Stored items:
======

(* ===== verification/SafetySpec.v ===== *)
(** * What every program can rely on

    The properties of the library as a whole, for every application that
    satisfies [GoodApp] and every sequence of calls the documentation allows:
    the calls end, no assertion fails but the ones named, no freed socket is
    touched, and what the sockets promised to their streams is kept. *)
From S2P Require Import Prelude Wrap Packet Ring Delay DelayAvg Arrays SockAddr Hash HashMap Context AckList.
From S2P Require Import Socket Frame MtuSearch Send SendQueue SendInv Reorder Ack Incoming Timeouts Api.
From S2P Require Import AckQueue AckStages Receive RecvInv IncomingSafe SockOps World WorldOps WorldOpen.
From S2P Require Import Flush WriteQueue WorldCalls WorldTimers DeferredAcks Calls Demo.

(** ** Concrete programs, for the witnesses *)
Definition after_call {E : Env} (w : World) (a : api_call) : World :=
  match perform 3 a w with Ok _ w' => w' | Err _ _ => w end.

Definition ends {E : Env} (w : World) (a : api_call) : bool :=
  match perform 3 a w with Ok _ _ => true | Err _ _ => false end.

Definition demo_start : World := mkWorld ∅ (mkSys demo_ctx ∅ []).
Definition demo_created : World := after_call demo_start CreateSocket.
Definition demo_connecting : World := after_call demo_created (Connect 1 demo_peer).

(** the answer of the peer: an acknowledgement of the SYN *)
Definition demo_state_packet : list Z :=
  encode_header ((set_version 1 (set_type ST_STATE zero_header))
    <| pf_connid := 65530 |> <| pf_windowsize := 100000 |> <| pf_seq_nr := 500 |>
    <| pf_ack_nr := 65530 |>).

Definition demo_connected : World := after_call demo_connecting (ProcessUdp demo_state_packet demo_peer).
Definition demo_written : World := after_call demo_connected (Writev 1 [[10; 20; 30]]).

Lemma reach_next w a :
  reachable 3 w -> calm w = true -> legal w a -> ends w a = true -> reachable 3 (after_call w a).
Proof.
  intros Hr Hc Hl He. unfold ends, after_call in *. destruct (perform 3 a w) as [[] w'|] eqn:Hp; [|done].
  by apply (reach_call 3 w a w').
Qed.

(** registration, decided by a lookup *)
Lemma registered_lookup {E : Env} {HA : GoodApp} tries w p c :
  reachable tries w -> heap w !! p = Some c ->
  registered w p <-> socket_lookup (utp_sockets (ctx (w_sys w))) (sock_key c) = Some p.
Proof.
  intros [R Hw]%reachable_well Hc. split; [|by eexists].
  intros Hp%(registered_in _ _ _ _ _ Hw). by apply (reg_lookup Hw).
Qed.

Definition looks_registered (w : World) (p : ptr) : bool :=
  match heap w !! p with
  | Some c => bool_decide (socket_lookup (utp_sockets (ctx (w_sys w))) (sock_key c) = Some p)
  | None => false
  end.

Lemma demo_registered w p : reachable 3 w -> looks_registered w p = true -> registered w p.
Proof.
  unfold looks_registered. intros Hr H. destruct (heap w !! p) as [c|] eqn:Hc; [|done].
  apply (registered_lookup 3 w p c); [done..|]. by apply bool_decide_eq_true in H.
Qed.

Lemma demo_unregistered w p :
  reachable 3 w -> is_Some (heap w !! p) -> looks_registered w p = false -> ~ registered w p.
Proof.
  unfold looks_registered. intros Hr [c Hc] H. rewrite Hc in H.
  rewrite (registered_lookup 3 w p c); [|done..]. by apply bool_decide_eq_false in H.
Qed.

Lemma demo_reach_start : reachable 3 demo_start.
Proof. by apply reach_start. Qed.

Lemma demo_reach_created : reachable 3 demo_created.
Proof. apply reach_next; [exact demo_reach_start|by vm_compute..]. Qed.

Lemma demo_reach_connecting : reachable 3 demo_connecting.
Proof.
  assert (is_Some (heap demo_created !! 1)) as Hs by (vm_compute; eauto).
  apply reach_next; [exact demo_reach_created|by vm_compute| |by vm_compute].
  split; [exact Hs|]. apply demo_unregistered; [exact demo_reach_created|exact Hs|by vm_compute].
Qed.

Lemma demo_reach_connected : reachable 3 demo_connected.
Proof.
  apply reach_next; [exact demo_reach_connecting|by vm_compute| |by vm_compute].
  split; [|done]. unfold demo_state_packet. by repeat constructor.
Qed.

Lemma demo_reach_written : reachable 3 demo_written.
Proof.
  apply reach_next; [exact demo_reach_connected|by vm_compute| |by vm_compute].
  split; [|done]. apply demo_registered; [exact demo_reach_connected|by vm_compute].
Qed.

(** data that arrives on the connection *)
Definition demo_data_packet : list Z :=
  encode_header ((set_version 1 (set_type ST_DATA zero_header))
    <| pf_connid := 65530 |> <| pf_windowsize := 100000 |> <| pf_seq_nr := 500 |>
    <| pf_ack_nr := 65530 |>) ++ [1; 2; 3].

Definition demo_received : World := after_call demo_connected (ProcessUdp demo_data_packet demo_peer).

Lemma demo_reach_received : reachable 3 demo_received.
Proof.
  apply reach_next; [exact demo_reach_connected|by vm_compute| |by vm_compute].
  split; [|done]. unfold demo_data_packet. by repeat constructor.
Qed.

(** ** The calls are safe *)

(** C1: the calls of an application are safe.  From any state a program can reach by
    the calls the documentation allows, each further call ends: every loop runs to
    its end (but for the search of utp_connect for an unused connection id, bounded
    by [tries], which the random numbers decide), no assertion fails but three of
    the congestion controller, no socket that was destroyed is touched, no array is
    read out of bounds but the selective acknowledgement of a malformed datagram
    (see selective_ack_bytes), and every socket, the table, the list of due
    acknowledgements and the reset records are consistent again afterwards. *)
Theorem api_calls_safe {E : Env} {HA : GoodApp} (tries : nat) (w : World) (a : api_call) :
  reachable tries w -> calm w = true -> legal w a ->
  match perform tries a w with
  | Ok _ w' => well w'
  | Err f _ => allowed_fault a f
  end.
Proof. intros Hr Hc Hl. apply (wp_perform tries a w); [by eapply reachable_well|done..]. Qed.

Lemma api_calls_safe_witness :
  match perform 3 (ProcessUdp demo_data_packet demo_peer) demo_connected with
  | Ok _ w' => well w'
  | Err f _ => allowed_fault (ProcessUdp demo_data_packet demo_peer) f
  end.
Proof.
  apply (api_calls_safe 3 demo_connected); [exact demo_reach_connected|by vm_compute|].
  split; [|done]. unfold demo_data_packet. by repeat constructor.
Defined.

(** C15: no dangling references.  In every state a program can reach, a socket found in
    the context's table exists and is registered under its own address and receive
    id, and only once; the sockets due an acknowledgement exist and are listed once;
    the last socket used is NULL or registered; and the table counts its sockets. *)
Theorem context_never_dangles {E : Env} {HA : GoodApp} (tries : nat) (w : World) :
  reachable tries w ->
  (forall k p, socket_lookup (utp_sockets (ctx (w_sys w))) k = Some p ->
     exists c, heap w !! p = Some c /\ this c = p /\ sock_key c = k) /\
  (exists l, arr_rep (ack_sockets (ctx (w_sys w))) l /\ NoDup l /\
     forall p, p ∈ l -> is_Some (heap w !! p)) /\
  (last_utp_socket (ctx (w_sys w)) = NULL \/ registered w (last_utp_socket (ctx (w_sys w)))) /\
  exists R : gset ptr, (forall p, p ∈ R <-> registered w p) /\
    count (utp_sockets (ctx (w_sys w))) = Z.of_nat (size R).
Proof.
  intros [R Hw]%reachable_well. split; [|split; [|split]].
  - intros k p [_ (c & Hc & Hk)]%(wi_get _ _ _ _ Hw). exists c. split; [done|].
    split; [by apply (wi_this _ _ _ _ Hw)|done].
  - destruct (sg_acks _ (wi_sys _ _ _ _ Hw)) as [l Hl]. exists l.
    split; [apply Hl|]. split; [apply Hl|]. intros p Hp%(ack_live _ _ Hl).
    apply elem_of_dom. rewrite (wi_dom _ _ _ _ Hw). by apply elem_of_dom.
  - rewrite (registered_in _ _ _ _ _ Hw). apply (wi_last _ _ _ _ Hw).
  - exists R. split; [|apply Hw]. intros p. symmetry. apply (registered_in _ _ _ _ _ Hw).
Qed.

Lemma context_never_dangles_witness :
  exists c, heap demo_received !! 1 = Some c /\ this c = 1 /\
    sock_key c = mkKey (set_addr demo_peer) 65530.
Proof.
  apply (proj1 (context_never_dangles 3 demo_received demo_reach_received)). by vm_compute.
Defined.

(** C28: the memory for resets is bounded.  However many datagrams of unknown
    connections arrive, the context never remembers more than RST_INFO_LIMIT + 1 of
    the resets it sent. *)
Theorem rst_info_bounded {E : Env} {HA : GoodApp} (tries : nat) (w : World) :
  reachable tries w -> 0 <= GetCount (rst_info (ctx (w_sys w))) <= RST_INFO_LIMIT + 1.
Proof.
  intros [R Hw]%reachable_well. destruct (wi_rst _ _ _ _ Hw) as (l & Hl & Hb).
  unfold GetCount. rewrite (arr_rep_count _ _ Hl). lia.
Qed.

Lemma rst_info_bounded_witness : 0 <= GetCount (rst_info (ctx (w_sys demo_received))) <= 1001.
Proof. apply (rst_info_bounded 3), demo_reach_received. Defined.

(** ** What a socket promises to its stream *)

(** C13: a packet only removes what it acknowledges.  On a consistent socket, any
    well-sized packet other than a RST, whatever its fields and extensions say, is
    processed to the end without a failed assertion but those named by
    [incoming_fault]; the socket is consistent afterwards, and every packet of its
    send queue is still there, in its place and with its bytes, unless the packet's
    ack_nr covers that place or one of the bits of a selective acknowledgement in it
    does, of which there are eight for each byte of its length field. *)
Theorem process_incoming_keeps_unacked {E : Env} {HA : GoodApp} (n m : Z) (packet : list Z)
    (syn : bool) (s : St) :
  sock_ok n m s -> n + 6 < 2147483648 -> m < INT_MAX ->
  Forall is_u8 packet -> sizeof_PacketFormatV1 <= Z.of_nat (length packet) < 2147483648 ->
  (forall pf, decode_header packet = Some pf -> pf_type pf <> ST_RESET) ->
  match utp_process_incoming packet syn s with
  | Ok _ s' => exists pf, decode_header packet = Some pf /\
      sock_ok (n + 6) (m + 1) s' /\
      trimmed (acked_by (sq (me s)) (extensions (rq (me s))) packet pf) (sq (me s)) (sq (me s')) /\
      identity (me s') = identity (me s)
  | Err f _ => incoming_fault f
  end.
Proof.
  destruct s as [c y]. intros Hs Hn Hm Hb Hl Hr. apply (wp_mono _ _ _ _ _ (wp_incoming_any _
    (fun f H => H) n m packet syn c y Hs Hn Hm Hb Hl Hr)).
  intros x s' (pf & Hd & [H1 _ H3 H4 _] & _). by exists pf.
Qed.

(** a socket of a program, for the witnesses *)
Definition the_socket (w : World) (p : ptr) : St :=
  mkSt (default demo_sock (heap w !! p)) (w_sys w).

Lemma demo_socket_ok w p :
  reachable 3 w -> looks_registered w p = true ->
  sock_ok (max_sent + slack) (max_samples + slack) (the_socket w p).
Proof.
  intros Hr Hp. pose proof (demo_registered w p Hr Hp) as Hreg.
  destruct (reachable_well 3 w Hr) as [R Hw]. rewrite (registered_in _ _ _ _ _ Hw) in Hreg.
  destruct (reg_sock Hw p Hreg) as (c & Hc & _ & Hs). unfold the_socket. by rewrite Hc.
Qed.

Lemma demo_socket_calm w p :
  reachable 3 w -> calm w = true -> looks_registered w p = true ->
  sock_ok max_sent max_samples (the_socket w p).
Proof.
  intros Hr Hcalm Hp. pose proof (demo_registered w p Hr Hp) as Hreg.
  destruct (reachable_well 3 w Hr) as [R Hw]. rewrite (registered_in _ _ _ _ _ Hw) in Hreg.
  destruct (calm_start R w Hw Hcalm) as [Hb _].
  destruct (reg_sock Hb p Hreg) as (c & Hc & _ & Hs). unfold the_socket. by rewrite Hc.
Qed.

Lemma process_incoming_keeps_unacked_witness :
  match utp_process_incoming demo_data_packet false (the_socket demo_written 1) with
  | Ok _ s' => exists pf, decode_header demo_data_packet = Some pf /\
      sock_ok (max_sent + 6) (max_samples + 1) s' /\
      trimmed (acked_by (sq (me (the_socket demo_written 1))) (extensions (rq (me (the_socket demo_written 1))))
        demo_data_packet pf)
        (sq (me (the_socket demo_written 1))) (sq (me s')) /\
      identity (me s') = identity (me (the_socket demo_written 1))
  | Err f _ => incoming_fault f
  end.
Proof.
  apply (process_incoming_keeps_unacked max_sent max_samples).
  - apply demo_socket_calm; [exact demo_reach_written|by vm_compute..].
  - done.
  - done.
  - unfold demo_data_packet. by repeat constructor.
  - done.
  - intros pf Hd. vm_compute in Hd. by injection Hd as <-.
Defined.

(** C14: the timer loses nothing.  Whatever the time, UTPSocket::check_timeouts on a
    consistent socket ends without a failed assertion, leaves the socket consistent,
    and leaves the byte stream of its send queue as it was, whether it sends a
    packet again, gives up a path-MTU probe, closes the window or abandons the
    connection. *)
Theorem check_timeouts_keeps_stream {E : Env} {HA : GoodApp} (n m : Z) (s : St) :
  sock_ok n m s -> 1 <= n -> n + 2 < 2147483648 ->
  exists s', check_timeouts s = Ok tt s' /\ sock_ok (n + 2) m s' /\
    content (sq (me s')) = content (sq (me s)).
Proof.
  destruct s as [c y]. intros Hs Hn1 Hn.
  destruct (proj1 (wp_ok _ _ _) (wp_check_timeouts_ok no_fault n m c y Hs Hn1 Hn))
    as ([] & s' & E' & [H _ _ _ _] & Hc). exists s'. split_and!; [done..|].
  by apply content_unmoved, tk_unmoved.
Qed.

Lemma check_timeouts_keeps_stream_witness :
  exists s', check_timeouts (the_socket demo_written 1) = Ok tt s' /\
    sock_ok (max_sent + 2) max_samples s' /\ content (sq (me s')) = [10; 20; 30].
Proof.
  apply (check_timeouts_keeps_stream max_sent max_samples (the_socket demo_written 1)).
  - apply demo_socket_calm; [exact demo_reach_written|by vm_compute..].
  - done.
  - done.
Defined.

(** C16: deferred acknowledgements are sent.  In every state a program can reach,
    utp_issue_deferred_acks ends without a failed assertion with no acknowledgement
    due any more, and if the application handles UTP_SENDTO, every socket that was
    listed has had a datagram sent by the call. *)
Theorem deferred_acks_are_sent {E : Env} {HA : GoodApp} (tries : nat) (w : World) (l : list ptr) :
  reachable tries w -> calm w = true -> arr_rep (ack_sockets (ctx (w_sys w))) l ->
  exists w', utp_issue_deferred_acks w = Ok tt w' /\ well w' /\
    arr_rep (ack_sockets (ctx (w_sys w'))) [] /\
    exists rs, trace (w_sys w') = rs ++ trace (w_sys w) /\
      (has_callback (ctx (w_sys w)) UTP_SENDTO = true -> forall p, p ∈ l -> has_sent p rs).
Proof.
  intros [R Hw]%reachable_well Hc Hl. destruct (calm_start R w Hw Hc) as [Hb _].
  destruct (sg_acks _ (wi_sys _ _ _ _ Hb)) as [l' Hl'].
  assert (l' = l) as -> by (eapply arr_rep_inj; [apply Hl'|exact Hl]).
  destruct (proj1 (wp_ok _ _ _) (wp_issue_deferred_acks no_fault _ _ _ l w Hb Hl'))
    as ([] & w' & E' & Hb' & Hn & rs & Ht & Hs).
  exists w'. split; [exact E'|]. split; [exists R; by apply before_after|].
  split; [apply Hn|]. by exists rs.
Qed.

Lemma deferred_acks_are_sent_witness :
  exists w', utp_issue_deferred_acks demo_received = Ok tt w' /\ well w' /\
    arr_rep (ack_sockets (ctx (w_sys w'))) [] /\
    exists rs, trace (w_sys w') = rs ++ trace (w_sys demo_received) /\
      (true = true -> forall p, p ∈ [1] -> has_sent p rs).
Proof.
  apply (deferred_acks_are_sent 3 demo_received [1]);
    [exact demo_reach_received|by vm_compute|].
  by vm_compute.
Defined.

======

Problem statement:
All that belongs in the answer is the run of lines above from the line containing "allowed_fault a f" through the line containing "forall p, p ∈ l -> is_Some", exactly as written.

Result for this task:
  | Err f _ => allowed_fault a f
  end.
Proof. intros Hr Hc Hl. apply (wp_perform tries a w); [by eapply reachable_well|done..]. Qed.

Lemma api_calls_safe_witness :
  match perform 3 (ProcessUdp demo_data_packet demo_peer) demo_connected with
  | Ok _ w' => well w'
  | Err f _ => allowed_fault (ProcessUdp demo_data_packet demo_peer) f
  end.
Proof.
  apply (api_calls_safe 3 demo_connected); [exact demo_reach_connected|by vm_compute|].
  split; [|done]. unfold demo_data_packet. by repeat constructor.
Defined.

(** C15: no dangling references.  In every state a program can reach, a socket found in
    the context's table exists and is registered under its own address and receive
    id, and only once; the sockets due an acknowledgement exist and are listed once;
    the last socket used is NULL or registered; and the table counts its sockets. *)
Theorem context_never_dangles {E : Env} {HA : GoodApp} (tries : nat) (w : World) :
  reachable tries w ->
  (forall k p, socket_lookup (utp_sockets (ctx (w_sys w))) k = Some p ->
     exists c, heap w !! p = Some c /\ this c = p /\ sock_key c = k) /\
  (exists l, arr_rep (ack_sockets (ctx (w_sys w))) l /\ NoDup l /\
     forall p, p ∈ l -> is_Some (heap w !! p)) /\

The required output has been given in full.